En el ensayo de Beatriz Muros, Rusmo (personaje imaginario) intenta frenar la perplejidad que siente ante su incapacidad de auto-reconocerse en la red; estableciendo una especie de paralelo entre la  existencia real y la virtual en el mundo contemporáneo. Claro, sucede que el comportamiento que tenemos en la red es totalmente diferente de aquél de la realidad sensorial. No obstante, también en el mundo virtual creamos hábitos y rutinas (el ser humano se muestra aún como animal rutinario)... Hay también “normas” de lo que debemos o no debemos hacer, de acuerdo con lo que los demás esperan o no que hagamos... Hay una realidad, en fin, tan “social” como la que existe offline. ¿Perder la identidad social y humana? No es ése, por tanto, el problema que me preocupa.
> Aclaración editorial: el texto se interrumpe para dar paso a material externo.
(** A page that is not the last one. *)
Lemma page_remaining r sub a items (p p' : playback) :
  page_shows mx (rd_limits r) (crossing src sub a (rd_target r)) (items, false) →
  ps_subscription p = sub → ps_after p = Some a → ps_subscription p' = sub →
  ps_after p' = match last items with Some i => Some (item_key i) | None => ps_after p end →
  (remaining p' < remaining p)%nat.
Proof using All.
  intros (taken & rest & Hsplit & Hst & _ & Hne & Hcomp & _) Hs Ha Hs' Ha'. cbn [fst snd] in *.
  assert (crossing src sub a (rd_target r) ≠ []) as Hms by (intros E; by specialize (Hcomp E)).
  specialize (Hne Hms). destruct (last items) as [i|] eqn:Hl; [|by apply last_None in Hl].
  pose proof (Forall2_last _ _ _ Hst) as Hlast. rewrite Hl in Hlast. destruct (last taken) as [m|] eqn:Hlt; [|done].
  rewrite (stands_for_key _ _ Hlast) in Ha'.
  assert (m ∈ crossing src sub a (rd_target r)) as ((Hmc & Hk & _) & Hm)%list_elem_of_filter.
  { rewrite Hsplit. apply last_Some in Hlt as [? ->]. set_solver. }
  unfold remaining. rewrite Hs, Hs', Ha, Ha'. cbn [default from_option id].
  refine (proj2 (filter_shorter _ _ src _) m Hm _ _).
  - intros y [? ?]. split; [done|]. by eapply key_lt_trans.
  - done.
  - intros [_ H]. by eapply key_lt_irrefl.
Qed.
(** [_plan]. *)
Definition plan_of (doc : coupling) (order : list string) (all : list (string * variables)) : plan :=
  let channels := sorted_items (cp_channels doc) in
  let routes := concat ((λ '(channel, c), (λ '(s, r), route_plan_of doc all channel c s r)
                                            <$> sorted_items (cd_subscribers c)) <$> channels) in
  mk_plan (duration_of doc)
    ((λ name, let f := fmu_in doc name in
              mk_order_plan name (priority_of f) (period_of f) (duration_of doc / period_of f)) <$> order)
    (same_slot doc)
    ((λ '(channel, c), mk_channel_plan channel (cd_publisher c) (cd_latency c)
        ((λ f, (fl_name f, fl_variable f, fl_unit f)) <$> cd_fields c) (final_of doc channel c routes)) <$> channels)
    routes.

(** [_require_route_bounds]. *)
Definition require_route_bounds (p : plan) : coupled () :=
  foldE (λ _ r, raise_if (py_eq (rl_overflow r) (JStr "fail") && (rl_capacity r <? ln_peak (rl_line r)))
                  (COverflows (rl_channel r) (rl_subscriber r) (ln_peak (rl_line r)) (rl_capacity r)))
    () (pl_routes p).

(** ** The whole check *)

Section check.
Context (resolve : string → string) (inspect : string → mapping → report).

(** [_inspected]. *)
Definition inspected (doc : coupling) (archives : list (string * string)) (kv : string * fmu_decl)
    : coupled (string * report) :=
  path ← archive_of archives kv.1;
  let r := inspect path (mapping_of doc kv.1 kv.2) in
  raise: CUnusable kv.1 (rp_unusable r) if: negb (bool_decide (rp_unusable r = []));;
  Ok (kv.1, r).

Record checked := mk_checked {
  ck_doc : coupling;
  ck_manifest : manifest;
  ck_connections : list connection;
  ck_variables : list (string * variables);
  ck_plan : plan;
}.

(** [check], from the document's value. *)
Definition check (value : json) (archives : list (string * string)) : coupled checked :=
  doc ← document value;
  _ ← require_archives doc archives;
  m ← coupled_manifest resolve doc archives;
  _ ← require_whole_steps doc;
  let cs := connections doc in
  reports ← mapE (inspected doc archives) (cp_fmus doc);
  let all := (λ kv, (kv.1, by_name (rp_variables kv.2))) <$> reports in
  _ ← foldE (λ _ c, require_compatible all c) () cs;
  _ ← foldE (λ _ kv, require_sources kv.1 kv.2 cs (variables_of all kv.1)) () (cp_fmus doc);
  _ ← foldE (λ _ kv, raise_if (negb (rp_compatible kv.2)) (CMappingRejected kv.1)) () reports;
  order ← execution_order doc;
  let p := plan_of doc order all in
  _ ← require_route_bounds p;
  Ok (mk_checked doc m cs all p).
End check.
(** Characters that are read with newlines only inside quotes. *)
Fixpoint smooth (r : reader) (l : list ascii) (r' : reader) : Prop :=
  match l with
  | [] => r' = r
  | c :: l => ∃ r1, process field_limit r (Some c) = Ok r1
                    ∧ (is_newline c = true → rd_state r1 = InQuoted) ∧ smooth r1 l r'
  end.

Lemma smooth_app r l l' r1 r2 : smooth r l r1 → smooth r1 l' r2 → smooth r (l ++ l') r2.
Proof.
  revert r. induction l as [|c l IH]; intros r; cbn; [by intros ->|].
  intros (r0 & Hc & Hn & Hl) Hl'. exists r0. split_and!; [done..|]. by apply IH.
Qed.

Lemma smooth_run r l r' : smooth r l r' → foldE (process field_limit) r (Some <$> l) = Ok r'.
Proof.
  revert r. induction l as [|c l IH]; intros r; cbn [smooth fmap list_fmap foldE]; [by intros ->|].
  intros (r0 & -> & _ & Hl). mcbn. by apply IH.
Qed.

Lemma lines_LF cur text : lines_from cur (LF :: text) = (reverse cur ++ [LF]) :: lines_from [] text.
Proof. cbn [lines_from]. change (Ascii.eqb LF LF) with true. cbn iota. by rewrite reverse_cons. Qed.

Lemma lines_CRLF cur text : lines_from cur (CR :: LF :: text) = (reverse cur ++ [CR; LF]) :: lines_from [] text.
Proof.
  cbn [lines_from]. change (Ascii.eqb CR LF) with false. change (Ascii.eqb CR CR) with true.
  change (Ascii.eqb LF LF) with true. cbn iota. by rewrite !reverse_cons, <- app_assoc.
Qed.

Lemma lines_CR cur d text :
  d ≠ LF → lines_from cur (CR :: d :: text) = (reverse cur ++ [CR]) :: lines_from [] (d :: text).
Proof.
  intros Hd. cbn [lines_from]. change (Ascii.eqb CR LF) with false. change (Ascii.eqb CR CR) with true.
  destruct (Ascii.eqb_spec d LF); [done|]. cbn iota. by rewrite reverse_cons.
Qed.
 Vamos a pensar en modo diferente. Vamos a suponer que, online, a fin de cuentas, nuestra identidad no se pierde y que sólo se transforma. Mi terror es otro, éste que existe cuando noto que la mayor parte de mi vida está ligada a esa dimensión virtual que me aparta de mis sentidos. Cuando siento, por ejemplo, que mis amigos, en Facebook, beben cada día junto a mí enteras tazas de café y chocolate sin beberlas; ríen y lloran bajo los mismos efectos (emotivos) de imágenes, canciones, vídeos, organizando encuentros (no reales), casi abrazándonos, mirándonos de frente sin mirarnos... Y es cuando me pregunto qué ha sido de mi yo real... del yo real de mis amigos... del yo real de los lectores de mi blog. ¿Estamos todavía aquí, sobre la Tierra? ¿O habremos ya transmigrado? No lo sé. Y creo que cualquier explicación basada en las ventajas de la tecnología no sería respuesta suficiente. Claro, que mirando a nuestros hijos y nietos, veo a un Cibionte ya totalmente formado, sin prejuicios, sin temores ante el ciberespacio. Y entonces, me doy cuenta de que a nuestra extraordinaria generación, en tantos modos definida, le ha tocado el verdadero tránsito a través del cono espacio-temporal que se invierte hacia otra dimensión. Pues hemos nacido jugando con plastilina y soldaditos de plomo; hemos vivido tocando con nuestros dedos las fotografías y los libros que leemos; hemos aprendido a besar y a hacer el amor sensorialmente. Hemos, en fin, vivido en la dimensión real (que no es ya la de nuestros hijos y nietos) y nos hemos catapulteado, sin saber cómo, hacia las virtudes del virtualismo. Hablemos entonces de transmigración. Porque ya no estamos aquí, como estuvimos cuarenta años atrás. Mi querida tía-abuela tiene toda la razón, pues mira el mundo con una sabiduría centenaria: ESTAMOS EN VIAJE DE RETORNO.